FLIM can be used to determine whether there are differences in NADH signal distribution in tissues (lymph node and spleen) in control versus HIV-1 BaL infected mice. The method is also useful to establish the correlation between infection sites versus metabolic distribution around the infectious sites. For determining the infection sites in the tissue, the antigen in the infected cryo-sectioned tissues is detected by a FITC-labeled p24 detection antibody.
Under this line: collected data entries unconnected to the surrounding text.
Fixpoint strncasecmp_loop (fuel : nat) (s1 s2 len : Z) : option Z :=
  match fuel with
  | O => None
  | S n =>
    let c1 := ld m s1 in
    let c2 := ld m s2 in
    let s1 := s1 + 1 in
    let s2 := s2 + 1 in
    if c1 =? 0 then Some (c1 - c2) else
    if c2 =? 0 then Some (c1 - c2) else
    let len := u32 (len - 1) in
    if c1 =? c2 then
      if len =? 0 then Some (c1 - c2) else strncasecmp_loop n s1 s2 len
    else
      let c1 := tolower c1 in
      let c2 := tolower c2 in
      if negb (c1 =? c2) then Some (c1 - c2) else
      if len =? 0 then Some (c1 - c2) else strncasecmp_loop n s1 s2 len
  end.

Definition strncasecmp (fuel : nat) (s1 s2 len : Z) : option Z :=
  if len =? 0 then Some 0 else strncasecmp_loop fuel s1 s2 len.

Definition strcasecmp (fuel : nat) (s1 s2 : Z) : option Z := strncasecmp fuel s1 s2 (u32 (-1)).

(** [__res] is a [signed char]. *)
Fixpoint strcmp (fuel : nat) (cs ct : Z) : option Z :=
  match fuel with
  | O => None
  | S n =>
    let __res := sgn 8 (ld m cs - ld m ct) in
    if negb (__res =? 0) || (ld m cs =? 0) then Some __res else strcmp n (cs + 1) (ct + 1)
  end.

Fixpoint strncmp_loop (count : nat) (__res cs ct : Z) : Z :=
  match count with
  | O => __res
  | S n =>
    let __res := sgn 8 (ld m cs - ld m ct) in
    if negb (__res =? 0) || (ld m cs =? 0) then __res else strncmp_loop n __res (cs + 1) (ct + 1)
  end.

Definition strncmp (cs ct count : Z) : Z := strncmp_loop (Z.to_nat count) 0 cs ct.

Fixpoint memcmp_loop (count : nat) (res su1 su2 : Z) : Z :=
  match count with
  | O => res
  | S n =>
    let res := ld m su1 - ld m su2 in
    if negb (res =? 0) then res else memcmp_loop n res (su1 + 1) (su2 + 1)
  end.

Definition memcmp (cs ct count : Z) : Z := memcmp_loop (Z.to_nat count) 0 cs ct.

(** ** Searching *)

Fixpoint strchr (fuel : nat) (s c : Z) : option Z :=
  match fuel with
  | O => None
  | S n =>
    if negb (ld m s =? u8 c) then
      if ld m s =? 0 then Some NULL else strchr n (s + 1) c
    else Some s
  end.

Fixpoint strchrnul (fuel : nat) (s c : Z) : option Z :=
  match fuel with
  | O => None
  | S n =>
    if negb (ld m s =? u8 c) then
      if ld m s =? 0 then Some s else strchrnul n (s + 1) c
    else Some s
  end.

Fixpoint strrchr_loop (fuel : nat) (p s c : Z) : option Z :=
  match fuel with
  | O => None
  | S n =>
    if ld m p =? u8 c then Some p else
    let p := p - 1 in
    if s <=? p then strrchr_loop n p s c else Some NULL
  end.

Definition strrchr (fuel : nat) (s c : Z) : option Z :=
  len ← strlen fuel s; strrchr_loop fuel (s + len) s c.

(** The inner loop of [strspn], [strcspn] and [strpbrk]:
    [for (a = set; *a != '\0'; ++a) if (c == *a) break;] *)
Fixpoint set_loop (fuel : nat) (a c : Z) : option Z :=
  match fuel with
  | O => None
  | S n => if ld m a =? 0 then Some a else if c =? ld m a then Some a else set_loop n (a + 1) c
  end.
(** [vsnprintf] writes the text, cut to the size with its NUL, and returns the length
    of the whole text.  A buffer that would wrap around ends at the last address. *)
Lemma vsnprintf_text size fmt args s : 0 <= lo < 2 ^ 32 -> 0 <= size < 2 ^ 32 -> hi = Z.min (lo + size) (2 ^ 32 - 1) ->
  lo + Z.of_nat (length s) <= POS_MAX -> text fmt args = Some s ->
  exists m', vsnprintf efi_dp_str uuid_bin_to_str m lo size fmt args = Some (Z.of_nat (length s), m') /\
    mem_eq m' (if hi =? lo then m else wr m lo (take (Z.to_nat (hi - lo - 1)) s ++ [0])).
Proof.
  intros Hlo Hsz Hh Hpos Ht. unfold vsnprintf, vsnprintf_internal.
  assert ((if u32 (lo + size) <? lo then (2 ^ 32 - 1, 2 ^ 32 - 1 - lo) else (u32 (lo + size), size)) = (hi, hi - lo)) as ->.
  { destruct (Z.ltb_spec (lo + size) (2 ^ 32)).
    - rewrite (u32_small (lo + size)) by lia. replace (lo + size <? lo) with false by lia. f_equal; lia.
    - assert (u32 (lo + size) = lo + size - 2 ^ 32) as E by (unfold u32, wrap; lia). rewrite E.
      replace (lo + size - 2 ^ 32 <? lo) with true by lia. f_equal; lia. }
  rewrite (loop_writes lo (S (length fmt)) (m, lo) fmt args s); [|split; [cbn; lia|intros a _; reflexivity]|exact Hpos|exact Ht].
  cbn [mbind option_bind]. destruct (Z.ltb_spec 0 (hi - lo)).
  - replace (hi =? lo) with false by lia. destruct (terminate_writes m lo (hi - lo) s) as [E1 E2]; [lia|].
    replace (lo + (hi - lo)) with hi in E1, E2 by lia. eexists. split; [|exact E2]. rewrite E1. reflexivity.
  - replace (hi =? lo) with true by lia. rewrite addchs_eta. cbn [fst snd]. eexists. split; [do 2 f_equal; lia|].
    replace (Z.to_nat (hi - lo)) with O by lia. rewrite take_0. reflexivity.
Qed.

End Text.

End Format.
(** "%pU" prints that text. *)
Lemma uuid_local_text m p f : uuid_local_str m p f = Some (text_of m p f).
Proof.
  unfold uuid_local_str. destruct (str_loop_text (fun _ k => ld m (p + k)) (fun k => ld m (p + k)) f (fun _ => 0) 0) as (m' & -> & E);
    [intros; apply ld_range|lia|unfold Format.POS_MAX; lia|intros ? ? _ _; reflexivity|].
  cbn [mbind option_bind]. f_equal. fold (text_of m p f) in E. pose proof (uuid_text_length (fun k => ld m (p + k)) f) as Hl.
  fold (text_of m p f) in Hl. rewrite (bytes_ext m' (wr (fun _ => 0) 0 (text_of m p f ++ [0]))) by (intros a _; apply E).
  pose proof (bytes_wr (fun _ => 0) 0 (text_of m p f ++ [0])) as H. rewrite length_app, Hl, bytes_app in H.
  apply app_inj_1 in H; [exact (proj1 H)|rewrite length_bytes; symmetry; exact Hl|].
  apply Forall_app_2; [|repeat constructor; lia]. eapply Forall_impl; [|apply text_of_range]. cbn beta. lia.
Qed.

(** What Format.v asks of the UUIDs. *)
Lemma uuid_local m1 m2 p f : (forall a, p <= a < p + 16 -> ld m1 a = ld m2 a) -> uuid_local_str m1 p f = uuid_local_str m2 p f.
Proof. intros H. rewrite !uuid_local_text. f_equal. apply text_of_ext, H. Qed.

(** [uuid_bin_to_str] writes the text of the UUID. *)
Lemma uuid_bin_to_str_text m bin s f : 0 <= s -> s + 37 <= Format.POS_MAX -> bin + 16 <= s \/ s + 37 <= bin ->
  exists m', uuid_bin_to_str m bin s f = Some m' /\ mem_eq m' (wr m s (text_of m bin f ++ [0])).
Proof.
  intros Hs Hp Hd. apply (str_loop_text (fun m k => ld m (bin + k)) (fun k => ld m (bin + k)) f m s); auto.
  - intros k. apply ld_range.
  - intros m' k Hk Hm. apply Hm. lia.
Qed.

(** ** Reading the text *)

(** The characters from position [i] on are hexadecimal digits and dashes in their places. *)
Fixpoint shape_ok (i : nat) (s : list Z) : bool :=
  match s with
  | [] => true
  | c :: s => (if ((i =? 8) || (i =? 13) || (i =? 18) || (i =? 23))%nat then c =? 45 else isxdigit c) && shape_ok (S i) s
  end.

Lemma valid_loop_spec m p : forall s fuel j valid, cstr m (p + Z.of_nat j) s -> (length s < fuel)%nat ->
  exists i' v', valid_loop fuel m p (Z.of_nat j) valid = Some (i', v') /\
    (i' =? 36) && v' = valid && shape_ok j s && (j + length s =? 36)%nat.
Proof.
  induction s as [|c s IH]; intros fuel j valid H Hf; (destruct fuel as [|fuel]; [cbn in Hf; lia|]); cbn [valid_loop].
  - apply cstr_nil in H. rewrite H. cbn [Z.eqb negb andb shape_ok length]. eexists _, _. split; [reflexivity|].
    destruct valid; [cbn [andb]; lia|apply andb_false_r].
  - apply cstr_cons in H as (Hc & E & H). rewrite E. replace (c =? 0) with false by lia. cbn [negb andb length] in *.
    destruct valid; [|eexists _, _; split; [reflexivity|apply andb_false_r]].
    replace (Z.of_nat j + 1) with (Z.of_nat (S j)) by lia.
    replace ((Z.of_nat j =? 8) || (Z.of_nat j =? 13) || (Z.of_nat j =? 18) || (Z.of_nat j =? 23)) with
      ((j =? 8) || (j =? 13) || (j =? 18) || (j =? 23))%nat by lia.
    destruct (IH fuel (S j) (if ((j =? 8) || (j =? 13) || (j =? 18) || (j =? 23))%nat then c =? 45 else isxdigit c)) as (i' & v' & Ev & Hv);
      [|lia|].
    { replace (p + Z.of_nat (S j)) with (p + Z.of_nat j + 1) by lia. exact H. }
    exists i', v'. split; [exact Ev|]. rewrite Hv. cbn [shape_ok andb]. rewrite Nat.add_succ_r. reflexivity.
Qed.

Lemma uuid_str_valid_spec m p s fuel : cstr m p s -> (length s < fuel)%nat -> p <> 0 ->
  uuid_str_valid fuel m p = Some (shape_ok 0 s && (length s =? 36)%nat).
Proof.
  intros H Hf Hp. unfold uuid_str_valid. replace (p =? 0) with false by lia.
  destruct (valid_loop_spec m p s fuel O true) as (i' & v' & Ev & Hv); [rewrite Z.add_0_r; exact H|exact Hf|].
  change (Z.of_nat 0) with 0 in Ev. rewrite Ev. cbn [mbind option_bind]. cbn [andb Nat.add] in Hv. rewrite <- Hv.
  f_equal. unfold UUID_STR_LEN. destruct (i' =? 36), v'; reflexivity.
Qed.

(** A group of hexadecimal bytes and its value. *)
Definition group (bs : list Z) : list Z := concat (map hex bs).
Definition be_val (bs : list Z) : Z := fold_left (fun a b => a * 256 + b) bs 0.

Lemma hex_digit d : 0 <= d < 16 -> Strto.is_digit_of 16 (Format.digit 32 d) = true /\ Strto.digit_value (Format.digit 32 d) = d.
Proof.
  intros Hd. assert (Format.digit 32 d = Strto.digit_char d) as -> by (unfold Format.digit, Strto.digit_char; destruct (d <? 10); lia).
  destruct (Strto.digit_char_ok 16 d ltac:(lia) Hd) as (? & ? & _). auto.
Qed.

Lemma group_digits bs : Forall (fun b => 0 <= b < 256) bs -> Forall (fun c => Strto.is_digit_of 16 c = true) (group bs).
Proof.
  unfold group. induction 1 as [|b bs Hb _ IH]; cbn [map concat]; [constructor|].
  apply Forall_app_2; [|exact IH]. repeat constructor; apply hex_digit; lia.
Qed.

Lemma group_value bs : Forall (fun b => 0 <= b < 256) bs -> forall a,
  Strto.numeral 16 (group bs) a = fold_left (fun a b => a * 256 + b) bs a.
Proof.
  unfold group, Strto.numeral. induction 1 as [|b bs Hb _ IH]; intros a; [reflexivity|]. cbn [map concat hex app fold_left].
  rewrite (proj2 (hex_digit (b / 16) ltac:(lia))), (proj2 (hex_digit (b mod 16) ltac:(lia))), IH. f_equal. lia.
Qed.

Lemma group_length bs : length (group bs) = (2 * length bs)%nat.
Proof. unfold group. induction bs as [|b bs IH]; cbn [map concat length]; [reflexivity|]. rewrite length_app, IH, hex_length. lia. Qed.

(** [strtoul] and [strtoull] read a group up to the dash or the end. *)
Lemma strtoul_group m fuel p bs rest : cstr m p (group bs ++ rest) -> bs <> [] -> Forall (fun b => 0 <= b < 256) bs ->
  (rest = [] \/ exists r, rest = 45 :: r) -> (length (group bs ++ rest) < fuel)%nat ->
  exists e, Strto.simple_strtoul m fuel p 16 = Some (u32 (be_val bs), e) /\ Strto.simple_strtoull m fuel p 16 = Some (u64 (be_val bs), e).
Proof.
  intros H Hne Hb Hr Hf. pose proof (group_digits bs Hb) as Hd.
  assert (prefix_len (Strto.is_digit_of 16) (group bs ++ rest) = length (group bs)) as Hk.
  { apply Strto.prefix_len_forall; [exact Hd|]. intros c r E. destruct Hr as [->|[r' ->] ]; [discriminate|]. injection E as <- _. reflexivity. }
  assert (Strto._parse_integer_fixup_radix m p 16 = (p, 16)) as E.
  { unfold Strto._parse_integer_fixup_radix. cbn [Z.eqb Pos.eqb andb].
    replace (tolower (ld m (p + 1)) =? 120) with false; [rewrite andb_false_r; reflexivity|]. symmetry. apply Z.eqb_neq.
    destruct bs as [|b bs]; [contradiction|]. unfold group in H. cbn [map concat hex app] in H.
    apply cstr_cons in H as (_ & _ & H). apply cstr_cons in H as (_ & -> & _). pose proof (Forall_inv Hb) as Hb0. cbn beta in Hb0.
    pose proof (digit_byte (b mod 16) ltac:(lia)). apply (Strto.digit_not_x 16); [lia|]. apply hex_digit. lia. }
  unfold Strto.simple_strtoul, Strto.simple_strtoull. rewrite E. exists (p + Z.of_nat (length (group bs))).
  pose proof (Strto.digit_loop_spec m 32 16 ltac:(lia) _ fuel p 0 H Hf) as E1. pose proof (Strto.digit_loop_spec m 64 16 ltac:(lia) _ fuel p 0 H Hf) as E2.
  cbn zeta in E1, E2. rewrite Hk, take_app_length, group_value in E1, E2 by exact Hb. split; [exact E1|exact E2].
Qed.

(** The bytes of a value in big- and little-endian order. *)
Lemma be16_val a b : 0 <= a < 256 -> 0 <= b < 256 -> be16 (u32 (be_val [a; b])) = [a; b] /\ le16 (u32 (be_val [b; a])) = [a; b].
Proof.
  intros Ha Hb. unfold be16, le16, be_val. cbn [fold_left]. rewrite !u32_small, !Z.shiftr_div_pow2 by lia.
  change (2 ^ 8) with 256. unfold u8, wrap. change (2 ^ 8) with 256. split; f_equal; try lia; f_equal; lia.
Qed.

Lemma be32_val a b c d : 0 <= a < 256 -> 0 <= b < 256 -> 0 <= c < 256 -> 0 <= d < 256 ->
  be32 (u32 (be_val [a; b; c; d])) = [a; b; c; d] /\ le32 (u32 (be_val [d; c; b; a])) = [a; b; c; d].
Proof.
  intros Ha Hb Hc Hd. unfold be32, le32, be16, le16, be_val. cbn [fold_left app]. rewrite !u32_small, !Z.shiftr_div_pow2 by lia.
  change (2 ^ 8) with 256. change (2 ^ 16) with 65536. unfold u8, wrap. change (2 ^ 8) with 256.
  split; repeat (f_equal; [lia|]); f_equal; lia.
Qed.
Our 2p-FLIM setup allows for the simultaneous detection of FITC and NADH in two different detection channels with a single excitation wavelength at 780nm and detection with an appropriate dichroic, short pass, and band pass filters. An example of two-photon imaging of p24-FITC and NADH with HIV-1 BaL infected NSG mouse lymph node (cells in the mesenteric lymph nodes of CD34+ hematopoietic stem cell reconstituted mice) tissue is shown in Figure 7 . Consequently, it creates a microscopic framework for contextualizing the “snapshot” tissue images of localized infection with metabolic information, as can be visualized in Figures 7A (p24-FITC), 7B (NADH intensity), and 7C (merged intensity images of p24-FITC and NADH). Thus, 2p-FLIM can be used to determine the correlation between the infection locus and the overall change in metabolic signature via NADH. Figures 7D, E represent NADH’s average FLT and NADH’s longer FLT (bound form) in the HIV-1 infected mouse lymph node tissue. The substantial increase and fraction of longer FLT of NADH correspond with an enzyme-bound fraction is consistent with an increase in oxidative phosphorylation (OxPhos) (4, 52, 53). Indeed, CD4+ T cells with elevated oxidative phosphorylation are selectively infected by HIV-1 (51). Furthermore, the label-free quantitation of endogenous NADH fluorescence by high-spatial and temporal imaging of virally infected systems at single organism, sub-cellular, cellular, and tissue levels provides a mechanistic view of the microbial-host interface involving perturbations in cellular metabolism for future studies ( Figure 8 ). The ability to determine discrete and quantitative changes of NADH lifetimes, label-free and with minimal invasion in cells and tissues, presents an excellent opportunity to evaluate virally induced shifts in metabolism throughout the infection life cycle.